Im Rahmen des so genannten «Libor-Skandals», bei dem Manipulationen des Referenzzinssatzes LIBOR sowie weiterer Zinssätze – nämlich EURIBOR und japanischer TIBOR – im Interbankengeschäft bekannt wurden, stimmte die UBS im Dezember 2012 einer Vergleichszahlung von rund 1,4 Mrd. Schweizer Franken an US-amerikanische, britische und Schweizer Behörden zu. Ausserdem räumte UBS Securities Japan in einem Anklagepunkt den Betrug durch Manipulation von Referenzzinssätzen ein.[85] Da die UBS in einem Strafverfahren des EU-Kommissars für Wettbewerb gegen das Libor-Kartell als eine von zwei Kronzeuginnen aufgetreten war, verzichtete die EU-Kommission im Dezember 2013 auf eine Geldbusse der Bank von 2,5 Milliarden Euro. Sechs andere Banken zahlten Bussen in Höhe von insgesamt 1,7 Milliarden Euro.[86][87]

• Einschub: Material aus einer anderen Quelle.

(* ===== verification/Book.v ===== *)
(** * The book: one animated page per page descriptor

    Models the [Book] component of [src/src/components/Book.jsx] (lines
    197-211) and the props it gives every [Page] (lines 202-209): page
    [index] gets [number = index], [opened = page > index],
    [bookClosed = page === 0 || page === pages.length] and a z offset
    [-number * PAGE_DEPTH + page * PAGE_DEPTH] (line 191).  The page list
    and the current page come from [UI.jsx], which is not part of the
    sources: a descriptor is modelled from the spec as a pair of texture
    names.

    The theorems show that the opened pages are the prefix below the
    current page, that pages are stacked in index order with the current
    page at depth 0, and that turning one page forward opens exactly
    that page and, unless the book opens or closes, leaves the targets of
    the others alone. *)

From Stdlib Require Import QArith Reals Lra Lqa Lia List String.
From stdpp Require Import base list sets.
From S2P Require Import Prelude Geometry Animator.
Import ListNotations.

(** ** Props of the pages *)

(** An entry of [pages] in [UI.jsx]. *)
Record page_descriptor := PageDescriptor { front : string; back : string }.

(** Lines 203-208: the props [Book] passes to page [index]. *)
Definition page_props_of (page npages index : nat) : page_props :=
  PageProps index (index <? page)%nat ((page =? 0) || (page =? npages))%nat.

(** Line 191: [position-z={-number * PAGE_DEPTH + page * PAGE_DEPTH}]. *)
Definition page_z (page number : nat) : Q :=
  (- qnat number * PAGE_DEPTH + qnat page * PAGE_DEPTH)%Q.

(** Lines 201-210: [[...pages].map((pageData, index) => <Page .../>)]. *)
Definition book_props (pages : list page_descriptor) (page : nat) : list page_props :=
  imap (fun index _ => page_props_of page (length pages) index) pages.

(** ** Props and stacking *)

Lemma book_props_seq (pages : list page_descriptor) (page : nat) :
  book_props pages page = map (page_props_of page (length pages)) (seq 0 (length pages)).
Proof.
  apply list_eq. intros i. unfold book_props. rewrite list_lookup_imap.
  change (map ?g ?l) with (g <$> l). rewrite list_lookup_fmap.
  destruct (pages !! i) eqn:Hp.
  - apply lookup_lt_Some in Hp. destruct (seq 0 (length pages) !! i) eqn:Hs.
    + apply lookup_seq in Hs as [-> _]. reflexivity.
    + apply lookup_ge_None in Hs. rewrite length_seq in Hs. lia.
  - apply lookup_ge_None in Hp. rewrite lookup_seq_ge by exact Hp. reflexivity.
Qed.

Lemma opened_count (page M n : nat) :
  length (List.filter opened (map (page_props_of page M) (seq 0 n))) = Nat.min page n.
Proof.
  induction n as [|n IH]; [simpl; lia|].
  rewrite seq_S, map_app, List.filter_app, length_app, IH. simpl.
  destruct (Nat.ltb_spec n page); simpl; lia.
Qed.

(** C13: The opened pages are the [min page (length pages)] first ones:
    page [index] is opened exactly when [index < page]. *)
Theorem book_props_opened (pages : list page_descriptor) (page : nat) :
  length (List.filter opened (book_props pages page)) = Nat.min page (length pages) /\
  forall index p, book_props pages page !! index = Some p ->
    number p = index /\ (opened p = true <-> (index < page)%nat).
Proof.
  rewrite book_props_seq. split; [apply opened_count|].
  intros index p Hp. change (map ?g ?l) with (g <$> l) in Hp.
  rewrite list_lookup_fmap in Hp.
  destruct (seq 0 (length pages) !! index) eqn:Hs; [|discriminate].
  apply lookup_seq in Hs as [-> _]. injection Hp as <-. simpl.
  split; [reflexivity|]. apply Nat.ltb_lt.
Qed.

(** A later page lies at least one [PAGE_DEPTH] below an earlier one. *)
Lemma page_z_step (page i j : nat) :
  (i < j)%nat -> (page_z page j + PAGE_DEPTH <= page_z page i)%Q.
Proof.
  intros Hij. unfold page_z. assert (qnat (S i) <= qnat j)%Q by (apply qnat_le; lia).
  rewrite qnat_succ in H. unfold PAGE_DEPTH. qlra.
Qed.

(** C14: Pages are stacked by index, one [PAGE_DEPTH] apart, and the
    current page is at depth 0. *)
Theorem page_z_stacking (page i j : nat) :
  page_z page page == 0 /\
  ((i < j)%nat -> (page_z page j + PAGE_DEPTH <= page_z page i)%Q).
Proof.
  split; [unfold page_z, PAGE_DEPTH; qlra | apply page_z_step].
Qed.

(** ** Turning a page *)

(** C25: Turning one page forward, from [page] to [page + 1] (the store of
    [UI.jsx] moves the current page), opens exactly page [page]: every
    other page keeps [opened] and its number, and as long as the book
    neither opens nor closes ([bookClosed] unchanged) the target angle
    of every other page is unchanged, so only page [page] moves. *)
Theorem turn_page_forward (npages page index : nat) :
  (page < npages)%nat -> (index < npages)%nat ->
  let before := page_props_of page npages index in
  let after := page_props_of (S page) npages index in
  number after = number before /\
  (index = page -> opened before = false /\ opened after = true) /\
  (index <> page -> opened after = opened before /\
     (bookClosed after = bookClosed before -> target_rotation after = target_rotation before)).
Proof.
  intros Hp Hi. cbv zeta. unfold page_props_of, target_rotation. cbn [number opened bookClosed].
  split; [reflexivity|]. split.
  - intros ->. split; [apply Nat.ltb_irrefl | apply Nat.ltb_lt; lia].
  - intros Hne. assert (E : (index <? S page)%nat = (index <? page)%nat).
    { destruct (Nat.ltb_spec index (S page)), (Nat.ltb_spec index page); lia. }
    rewrite E. split; [reflexivity|]. intros ->. reflexivity.
Qed.

(** ** Witnesses *)

Lemma page_z_stacking_witness :
  page_z 3 3 == 0 /\ (page_z 3 5 + PAGE_DEPTH <= page_z 3 2)%Q.
Proof.
  destruct (page_z_stacking 3 2 5) as [H0 H1]. split; [exact H0 | apply H1; lia].
Defined.

Lemma turn_page_forward_witness :
  (1 < 3)%nat /\ (1 < 3)%nat /\
  opened (page_props_of 1 3 1) = false /\ opened (page_props_of 2 3 1) = true.
Proof.
  split; [lia|]. split; [lia|].
  destruct (turn_page_forward 3 1 1 ltac:(lia) ltac:(lia)) as [_ [H _]].
  exact (H eq_refl).
Defined.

Laufende Ermittlungen in Frankreich seit 2011Bearbeiten

Nach einer ersten Voruntersuchung im März 2011 leitete die Pariser Staatsanwaltschaft im April 2012 Ermittlungen zu UBS-Geschäftsaktivitäten in Frankreich wegen des Verdachts auf Geldwäscherei und Beihilfe zur Steuerhinterziehung ein.[88] Auslöser waren anonym an französische Behörden übermittelte Unterlagen gewesen, die auf die Existenz von nicht-deklarierten UBS-Konten französischer Kunden in der Schweiz und auf parallele Bankaufzeichnungen für die Jahre von 2002 bis 2007 hingewiesen haben sollen.[89]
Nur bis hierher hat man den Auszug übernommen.